American television personality

Seema Mody is a reporter and anchor for CNBC. She joined CNBC in July 2011 after previously being one at CNBC-TV18 in Mumbai, India. While airing on CNBC-TV18, Mody co-anchored two programs, Power Breakfast and After the Bell, as well as co-producing and anchoring other special features. She is currently the global markets reporter for CNBC with a focus on foreign policy and Wall Street. She hosts the "European Close" which discusses complex topics across Europe for U.S. investors. She also covers travel industry including hotels, cruises and online travel operators.

==Biography==
Mody graduated from Valley Catholic School in Beaverton, Oregon. After high school, she attended the University of Washington, receiving a bachelor's degree in biological sciences. Previously, Mody regularly reported on several CNBC shows including Street Signs, Closing Bell and The Kudlow Report - focusing on the biotechnology and pharmaceutical fields. She is also CNBC's first Indian American on-air news personality.

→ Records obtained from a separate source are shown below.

Lemma resolutions_unique s ops : fresh_reservations s ops -> NoDup (resolutions s ops).
Proof.
  revert s. induction ops as [|op ops IH]; intros s Hfr; cbn [resolutions]; [constructor|].
  pose proof (IH _ (fresh_step _ _ _ Hfr)) as Hnd. destruct Hfr as (_ & Hf & Hu).
  pose proof (apply_resolves s op) as Hres. pose proof (apply_holds s op) as Hh.
  destruct (apply s op) as [s' [r|]]; cbn in *; [|done].
  destruct (Hres r eq_refl) as (id & Hop & Hid). apply NoDup_cons. split; [|done].
  apply resolutions_held.
  - intros Hr. eapply Hf; [|exact Hid]. destruct Hop as [-> | ->]; done.
  - intros id' H'%Hh. destruct Hop as [-> | ->]; destruct H' as [H' Hne];
      apply Hne; split; [by eapply Hu|done..|by eapply Hu|done].
Qed.

(** A reservation restarts the agent at most once: in every run of the operations in
    which each reservation gets a fresh identifier, no reservation is committed or taken
    twice, nor committed and then taken, whatever is queued, cancelled or superseded in
    between. *)
Theorem reservation_resolved_once ops : NoDup (drawn ops) -> NoDup (resolutions new ops).
Proof.
  intros Hnd. apply resolutions_unique. split_and!; [done| |].
  - by intros r id _ (m & [=] & _)%holds_spec.
  - by intros r id id' (m & [=] & _)%holds_spec.
Qed.

(** Reserving a restart never costs the user a message: if the reservation is
    cancelled, a message that was queued is queued again as it was, only unreserved, and
    without one the queue is as before; if it is taken, the restart gets the message that
    was queued and the fallback only when there was none. *)
Theorem reservation_keeps_message s id d r now :
  queue (cancel_mcp_restart (reserve_mcp_restart s id d r now) id r) =
    match queue s !! id with
    | Some m => <[id := with_restart m (restart_agent m) None false]> (queue s)
    | None => queue s
    end /\
  (take_mcp_restart (reserve_mcp_restart s id d r now) id r).2 =
    Some match queue s !! id with
         | Some m => with_restart m true None false
         | None => {| session_id := id; data := d; queued_at := now; restart_agent := true;
                      restart_reservation := None; remove_on_reservation_cancel := false |}
         end.
Proof.
  set (s' := reserve_mcp_restart s id d r now).
  assert (queue s' = <[id := match queue s !! id with
    | Some m => with_restart m (restart_agent m) (Some r) false
    | None => {| session_id := id; data := d; queued_at := now; restart_agent := false;
                 restart_reservation := Some r; remove_on_reservation_cancel := true |}
    end]> (queue s)) as Hq.
  { unfold s', reserve_mcp_restart. by destruct (is_mcp_restart_start_blocked _ _). }
  unfold cancel_mcp_restart, take_mcp_restart, reserved_as.
  rewrite Hq, lookup_insert_eq. destruct (queue s !! id) as [m|] eqn:Hm; cbn;
    rewrite !decide_True by done; cbn; split; try done.
  - by rewrite insert_insert_eq.
  - by rewrite delete_insert_id.
Qed.

End Queue.
Arguments DraftFollowUpData : clear implicits.
Arguments Service : clear implicits.
Arguments Op : clear implicits.
Arguments Event : clear implicits.

Definition sample_data : DraftFollowUpData unit := {| message := "go on"; executor_config := tt |}.

(** The waiter sleeps, the reservation is committed, and the waiter returns. *)
Example waiters_resolve_witness :
  let s := reserve_mcp_restart new 1%N sample_data 9%N 5 in
  run (fun s => resolution_turn s 1%N) s Start [Turn; Turn; Turn] = (s, Asleep 0) /\
  run (fun s => resolution_turn s 1%N) (apply s (Commit 1%N 9%N)).1 (Asleep 0) [Turn; Turn; Turn]
    = ((apply s (Commit 1%N 9%N)).1, Resolved).
Proof.
  intros s. split; [by vm_compute|].
  assert (has_pending_restart (run (fun s => resolution_turn s 1%N) s Start
    [Turn; Turn; Turn; Other (Commit 1%N 9%N)]).1 1%N = false) as Hp by (by vm_compute).
  exact (proj1 (waiters_resolve s [Turn; Turn; Turn; Other (Commit 1%N 9%N)] 1%N) Hp).
Defined.

Definition sample_ops : list (Op unit) :=
  [QueueMessage 1%N sample_data 3; Reserve 1%N sample_data 9%N 5; Commit 1%N 9%N;
   Commit 1%N 9%N; Take 1%N 9%N; Reserve 1%N sample_data 10%N 6; Take 1%N 10%N].

Example reservation_resolved_once_witness :
  resolutions new sample_ops = [9%N; 10%N] /\ NoDup (resolutions new sample_ops).
Proof.
  split; [by vm_compute|]. apply (reservation_resolved_once sample_ops).
  change (drawn sample_ops) with [9%N; 10%N]. by repeat constructor; set_solver.
Defined.

End QueuedMessages.
(** Two command lines that differ in their secrets only: the value of a [key=value] whose key
    names a secret, the whole argument after a flag that names one, a value after [-p] or
    [-u], a password in a URL, an argument recognised as a credential. *)
Inductive same_but_secrets : list string -> list string -> Prop :=
| NoMore : same_but_secrets [] []
| Value key v w a b :
    contains_char "=" key = false -> key_is_secret key = true ->
    same_but_secrets a b ->
    same_but_secrets ((key +:+ String "=" v) :: a) ((key +:+ String "=" w) :: b)
| Next flag v w a b :
    contains_char "=" flag = false -> starts_with "-" flag = true -> key_is_secret flag = true ->
    same_but_secrets a b -> same_but_secrets (flag :: v :: a) (flag :: w :: b)
| Short flag v w a b :
    flag ∈ CREDENTIAL_SHORT_FLAGS -> same_shape v w ->
    same_but_secrets a b -> same_but_secrets (flag :: v :: a) (flag :: w :: b)
| Attached s t flag v w a b :
    classify s = AttachedValue flag v -> classify t = AttachedValue flag w -> same_shape v w ->
    same_but_secrets a b -> same_but_secrets (s :: a) (t :: b)
| Password s t before user p q after a b :
    unclaimed s -> unclaimed t -> contains_char ":" user = false ->
    url_userinfo_span s = Some (before, user +:+ String ":" p, after) ->
    url_userinfo_span t = Some (before, user +:+ String ":" q, after) ->
    same_but_secrets a b -> same_but_secrets (s :: a) (t :: b)
| Credential s t a b :
    classify s = Secret -> classify t = Secret ->
    same_but_secrets a b -> same_but_secrets (s :: a) (t :: b)
| Same x a b :
    classify x <> BareSecretKey -> classify x <> ShapedValueFlag ->
    same_but_secrets a b -> same_but_secrets (x :: a) (x :: b).

Lemma classify_key_value key v :
  contains_char "=" key = false -> key_is_secret key = true ->
  classify (key +:+ String "=" v) = KeyValue key.
Proof.
  intros Hc Hs. unfold classify.
  assert (split_once "=" (key +:+ String "=" v) = Some (key, v)) as ->
    by (by apply split_once_app).
  cbn [mbind option_bind]. by rewrite Hs.
Qed.
(* ===== verification/Remediation.v ===== *)
(** * Automatic repairs of failed turns

    crates/services/src/services/error_remediation.rs: which failed turns start a repair,
    and the text of the issue it is filed as ([Remediation]); and the consumer of
    crates/server/src/error_remediation.rs that files it ([Repairs]), as a function of the
    answers of the database and of the remote service, which returns what it asked of them.

    The regex crate and Unicode's lower case are the class [Normalizer]. *)
From stdpp Require Import gmap.
From Stdlib Require Import Ascii QArith.
From S2P Require Import Prelude Text Format WorkerJobRow DeliveryRules Redact Pipelines.
#[local] Open Scope Z_scope.

(** [regex.replace_all] and the first capture group of [regex.captures], of the regular
    expression a pattern stands for. *)
Class Normalizer := {
  to_lowercase : string -> string;
  replace_all : string -> string -> string -> string;
  captures : string -> string -> option string;
}.

(** The kinds of entries, without the values they carry, and an entry with its kind and its
    text: what the rules read of the entries of [Logs]. *)
(* crates/executors/src/logs/mod.rs:74-100 NormalizedEntryType *)
Inductive NormalizedEntryKind :=
| UserMessage | UserFeedback | AssistantMessage | ToolUse | SystemMessage | ErrorMessage
| Thinking | Loading | NextAction | TokenUsageInfo | UserAnsweredQuestions.

#[global] Instance entry_type_eq_dec : EqDecision NormalizedEntryKind.
Proof. solve_decision. Defined.

(* crates/executors/src/logs/mod.rs:116-122 NormalizedEntry *)
Record NormalizedEntryText := { entry_type : NormalizedEntryKind; content : string }.

(* crates/services/src/services/pipelines/mod.rs:127-141 PipelineStep *)
Record PipelineStep := {
  step_id : string;
  label : string;
  step_prompt : string;
  default_enabled : bool;
  heavy : bool;
}.
(* crates/services/src/services/pipelines/mod.rs:144-154 Pipeline *)
Record Pipeline := {
  pipeline_id : string;
  p_name : string;
  p_description : option string;
  p_stages : list PipelineStep;
}.

Module Remediation.
Import DeliveryRules.

(* crates/services/src/services/error_remediation.rs:34-34 AUTO_REMEDIATION_NAME_PREFIX *)
Definition AUTO_REMEDIATION_NAME_PREFIX : string := "Auto-fix: ".
(* crates/services/src/services/error_remediation.rs:36-36 DEDUPE_WINDOW *)
Definition DEDUPE_WINDOW : Duration := from_secs (24 * 60 * 60).
(* crates/services/src/services/error_remediation.rs:37-37 RATE_WINDOW *)
Definition RATE_WINDOW : Duration := from_secs (60 * 60).
(* crates/services/src/services/error_remediation.rs:38-38 MAX_ERROR_MESSAGES *)
Definition MAX_ERROR_MESSAGES : nat := 5.
(* crates/services/src/services/error_remediation.rs:39-39 MAX_ERROR_CHARS *)
Definition MAX_ERROR_CHARS : nat := N.to_nat 2000.
(* crates/services/src/services/error_remediation.rs:40-40 MAX_NAME_CHARS *)
Definition MAX_NAME_CHARS : nat := 120.
(* crates/services/src/services/error_remediation.rs:42-42 REMEDIATION_MARKER_PREFIX *)
Definition REMEDIATION_MARKER_PREFIX : string := "<!-- vk:auto-remediation ".
(* crates/services/src/services/error_remediation.rs:45-45 SIMILARITY_THRESHOLD *)
Definition SIMILARITY_THRESHOLD : Q := 4 # 5.
(* crates/services/src/services/error_remediation.rs:46-46 ERROR_SECTION_HEADING *)
Definition ERROR_SECTION_HEADING : string := "### Error messages".

(* crates/services/src/services/error_remediation.rs:48-50 UUID_RE *)
Definition UUID_RE : string :=
  "(?i)\b[0-9a-f]{8}-[0-9a-f]{4}-[0-9a-f]{4}-[0-9a-f]{4}-[0-9a-f]{12}\b".
(* crates/services/src/services/error_remediation.rs:57-57 PREFIXED_HEX_RE *)
Definition PREFIXED_HEX_RE : string := "\b0x[0-9a-f]+\b".
(* crates/services/src/services/error_remediation.rs:58-58 DECIMAL_WORD_RE *)
Definition DECIMAL_WORD_RE : string := "\b[0-9]+\b".
(* crates/services/src/services/error_remediation.rs:59-59 HEX_WORD_RE *)
Definition HEX_WORD_RE : string := "\b[0-9a-f]{8,}\b".
(* crates/services/src/services/error_remediation.rs:60-60 DIGITS_RE *)
Definition DIGITS_RE : string := "[0-9]+".
(* crates/services/src/services/error_remediation.rs:63-64 MARKER_RE *)
Definition MARKER_RE : string := "<!-- vk:auto-remediation ([^>]*?)-->".
(* crates/services/src/services/error_remediation.rs:65-66 FINGERPRINT_RE *)
Definition FINGERPRINT_RE : string := "\bfingerprint=([0-9a-f]{16})\b".

(* crates/services/src/services/error_remediation.rs:79-85 is_remediation_trigger *)
Definition is_remediation_trigger (run_reason : ExecutionProcessRunReason)
    (status : ProcessRow.ExecutionProcessStatus) : bool :=
  match run_reason, status with CodingAgent, ProcessRow.Failed => true | _, _ => false end.

(* crates/services/src/services/error_remediation.rs:87-89 is_remediation_workspace *)
Definition is_remediation_workspace (name : option string) : bool :=
  match name with
  | Some name => starts_with AUTO_REMEDIATION_NAME_PREFIX name
  | None => false
  end.

(** ** The guard *)

(* crates/services/src/services/error_remediation.rs:91-97 GuardDecision *)
Inductive GuardDecision :=
| Proceed | SkipRemediationWorkspace | SkipDuplicate | SkipRateLimited.

#[global] Instance guard_decision_eq_dec : EqDecision GuardDecision.
Proof. solve_decision. Defined.

(* crates/services/src/services/error_remediation.rs:99-104 GuardState *)
Record GuardState := {
  last_by_source : gmap Uuid Z;
  launches : list Z;
  launched : gset Uuid;
}.

(* crates/services/src/services/error_remediation.rs:109-111 ErrorRemediationGuard *)
Definition guard_new : GuardState := {| last_by_source := ∅; launches := []; launched := ∅ |}.

(** [while front().is_some_and(p) { pop_front() }] *)
Fixpoint pop_while (p : Z -> bool) (l : list Z) : list Z :=
  match l with x :: l' => if p x then pop_while p l' else l | [] => [] end.

(* crates/services/src/services/error_remediation.rs:121-155 try_reserve *)
Definition try_reserve (state : GuardState) (source : Uuid) (source_name : option string)
    (now : Z) (max_per_hour : Z) : GuardState * GuardDecision :=
  if is_remediation_workspace source_name || bool_decide (source ∈ launched state)
  then (state, SkipRemediationWorkspace)
  else
    let state := {|
      last_by_source :=
        filter (fun p => saturating_sub now p.2 < DEDUPE_WINDOW) (last_by_source state);
      launches :=
        pop_while (fun at_ => bool_decide (RATE_WINDOW <= saturating_sub now at_))
          (launches state);
      launched := launched state |} in
    if bool_decide (is_Some (last_by_source state !! source)) then (state, SkipDuplicate)
    else if bool_decide (max_per_hour <= Z.of_nat (length (launches state)))
    then (state, SkipRateLimited)
    else ({| last_by_source := <[source := now]> (last_by_source state);
             launches := launches state ++ [now];
             launched := launched state |}, Proceed).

From September 15, 2014, to September 4, 2015, Mody was an anchor for London-based CNBC Europe, where she was a co-anchor of Worldwide Exchange. Mody is a member of the Council on Foreign Relations.

In September 2015, Mody left CNBC Europe and rejoined CNBC US and serves as the channel's global markets reporter, presenting the round-up of the closure of the European stock markets. She also covers the travel industry and presents Futures Now for CNBC Digital.